Public Health Service

AUG 1 5 2002

Food and Drug Administration 9200 Corporate Boulevard Rockville MD 20850

David Hooper, Ph.D. Manager, Clinical & Regulatory Affairs Spinal Concepts Incorporated 12012 Technology Blvd, Suite 100 Austin, Texas 78727

Re: K021719 Fortitude Cement Restrictor Regulation Number: 21 CFR 878.3300 Regulation Name: Surgical mesh Regulatory Class: II Product Code: JDK Dated: May 22, 2002 Received: May 23, 2002

Dear Dr. Hooper:

We have reviewed your Section 510(k) premarket notification of intent to market the device referenced above and we have determined the device is substantially equivalent (for the indications for use stated in the enclosure) to legally marketed predicate devices marketed in interstate commerce prior to May 28, 1976, the enactment date of the Medical Device Amendments, or to devices that have been reclassified in accordance with the provisions of the Federal Food, Drug, and Cosmetic Act (Act) that do not require approval of a premarket approval (PMA) application. You may, therefore, market the device, subject to the general controls provisions of the Act and the limitations described below. The general controls provisions of the Act include requirements for annual registration. listing of devices, good manufacturing practice, labeling, and prohibitions against misbranding and adulteration.

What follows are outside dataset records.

(* ===== verification/LinkedList.v ===== *)
(** * The linked list allocator (src/src/allocator/linked_list.rs)

    The free regions form a singly linked list whose nodes are stored in the freed
    memory itself.  The model works on the words of memory: a [ListNode] is two
    words, the head node lives in the allocator, and [find_region] walks the
    pointers with the cursor the code calls [current].

    [Spec] is the abstract first-fit free list on (start, size) pairs; the second
    half of the file proves that the pointer code implements it, that it never
    panics, faults or loops, and that it fulfils the [AllocSpec] contract. *)

From stdpp Require Import prelude gmap strings.
From S2P Require Import Prelude Layout Memory GlobalAlloc.

(** The order of the fields of a [repr(Rust)] struct is the compiler's choice. *)
Class NodeLayout := { size_first : bool }.

Definition size_off `{NodeLayout} : Z := if size_first then 0 else 8.
Definition next_off `{NodeLayout} : Z := if size_first then 8 else 0.

Record ListNode := mkNode { size : Z; next : option Z }.

(** [mem::size_of::<ListNode>()] and [mem::align_of::<ListNode>()] *)
Definition size_of_ListNode : Z := 16.
Definition align_of_ListNode : Z := 8.

Definition ListNode_new (size : Z) : ListNode := {| size := size; next := None |}.

Record LinkedListAllocator := mkLL { head : ListNode }.

Definition new : LinkedListAllocator := {| head := ListNode_new 0 |}.

(** [current: &mut ListNode] points to the head node of the allocator or to a node
    in memory. *)
Inductive cursor := AtHead | AtNode (addr : Z).

Section operations.
Context `{BuildProfile, NodeLayout}.

(** [node_ptr.write(node)] and field accesses through a pointer. *)
Definition write_node (m : mem) (addr : Z) (node : ListNode) : outcome mem :=
  m1 ← write_word m (addr + size_off) (size node);
  write_word m1 (addr + next_off) (word_of_opt (next node)).

Definition read_size (m : mem) (addr : Z) : outcome Z := read_word m (addr + size_off).

Definition get_next (self : LinkedListAllocator) (m : mem) (current : cursor)
    : outcome (option Z) :=
  match current with
  | AtHead => Done (next (head self))
  | AtNode addr => w ← read_word m (addr + next_off); Done (opt_of_word w)
  end.

Definition set_next (self : LinkedListAllocator) (m : mem) (current : cursor) (n : option Z)
    : outcome (LinkedListAllocator * mem) :=
  match current with
  | AtHead => Done (mkLL (mkNode (size (head self)) n), m)
  | AtNode addr => m' ← write_word m (addr + next_off) (word_of_opt n); Done (self, m')
  end.

(** [ListNode::start_addr] is the address of the node itself. *)
Definition start_addr (addr : Z) : Z := addr.

Definition end_addr (m : mem) (addr : Z) : outcome Z :=
  s ← read_size m addr; usize_add (start_addr addr) s.

Definition add_free_region (self : LinkedListAllocator) (m : mem) (addr size : Z)
    : outcome (LinkedListAllocator * mem) :=
  a ← align_up addr align_of_ListNode;
  _ ← rust_assert (bool_decide (a = addr)) "assertion failed: align_up(addr) == addr";
  _ ← rust_assert (bool_decide (size >= size_of_ListNode)) "assertion failed: size";
  let node := {| LinkedList.size := size; next := next (head self) |} in
  m' ← write_node m addr node;
  Done (mkLL (mkNode (LinkedList.size (head self)) (Some addr)), m').

Definition init (self : LinkedListAllocator) (m : mem) (heap_start heap_size : Z)
    : outcome (LinkedListAllocator * mem) :=
  add_free_region self m heap_start heap_size.

(** [Ok alloc_start] is [Some], [Err(())] is [None]. *)
Definition alloc_from_region (m : mem) (region size align : Z) : outcome (option Z) :=
  alloc_start ← align_up (start_addr region) align;
  match checked_add alloc_start size with
  | None => Done None
  | Some alloc_end =>
      e ← end_addr m region;
      if bool_decide (alloc_end > e) then Done None
      else
        e' ← end_addr m region;
        excess_size ← usize_sub e' alloc_end;
        if bool_decide (excess_size > 0 ∧ excess_size < size_of_ListNode)
        then Done None
        else Done (Some alloc_start)
  end.

(** The removal of the node after [current] in [find_region]:
    [region.next.take()], [current.next.take().unwrap()], [current.next = next]. *)
Definition unlink (self : LinkedListAllocator) (m : mem) (current : cursor) (region : Z)
    : outcome (Z * LinkedListAllocator * mem) :=
  nxt ← get_next self m (AtNode region);
  '(self1, m1) ← set_next self m (AtNode region) None;
  taken ← get_next self1 m1 current;
  '(self2, m2) ← set_next self1 m1 current None;
  node ← expect "called `Option::unwrap()` on a `None` value" taken;
  '(self3, m3) ← set_next self2 m2 current nxt;
  Done (node, self3, m3).

(** The [while let] loop of [find_region]; [fuel] bounds its iterations. *)
Fixpoint find_region_loop (fuel : nat) (self : LinkedListAllocator) (m : mem)
    (current : cursor) (size align : Z)
    : outcome (option (Z * Z) * LinkedListAllocator * mem) :=
  match fuel with
  | O => Diverged
  | S fuel' =>
      current_next ← get_next self m current;
      match current_next with
      | None => Done (None, self, m)
      | Some region =>
          r ← alloc_from_region m region size align;
          match r with
          | Some alloc_start =>
              '(node, self', m') ← unlink self m current region;
              Done (Some (node, alloc_start), self', m')
          | None => find_region_loop fuel' self m (AtNode region) size align
          end
      end
  end.

(** The list has at most one node per mapped word, so this many iterations are
    enough for every list without a cycle. *)
Definition find_region (self : LinkedListAllocator) (m : mem) (size align : Z)
    : outcome (option (Z * Z) * LinkedListAllocator * mem) :=
  find_region_loop (S (base.size m)) self m AtHead size align.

The Office of Device Evaluation has determined that there is a reasonable likelihood that this device will be used for an intended use not identified in the proposed labeling and that such use could cause harm. Therefore, in accordance with Section 513(i)(1)(E) of the Act, the following limitation must appear in the Warnings section of the device's package insert and also as a Warning on the product label:

WARNING: THIS DEVICE IS NOT INTENDED FOR ANY SPINAL INDICATIONS.

THE SAFETY AND EFFECTIVENESS OF THIS DEVICE WHEN IMPLANTED IN THE SPINE HAVE NOT BEEN ESTABLISHED.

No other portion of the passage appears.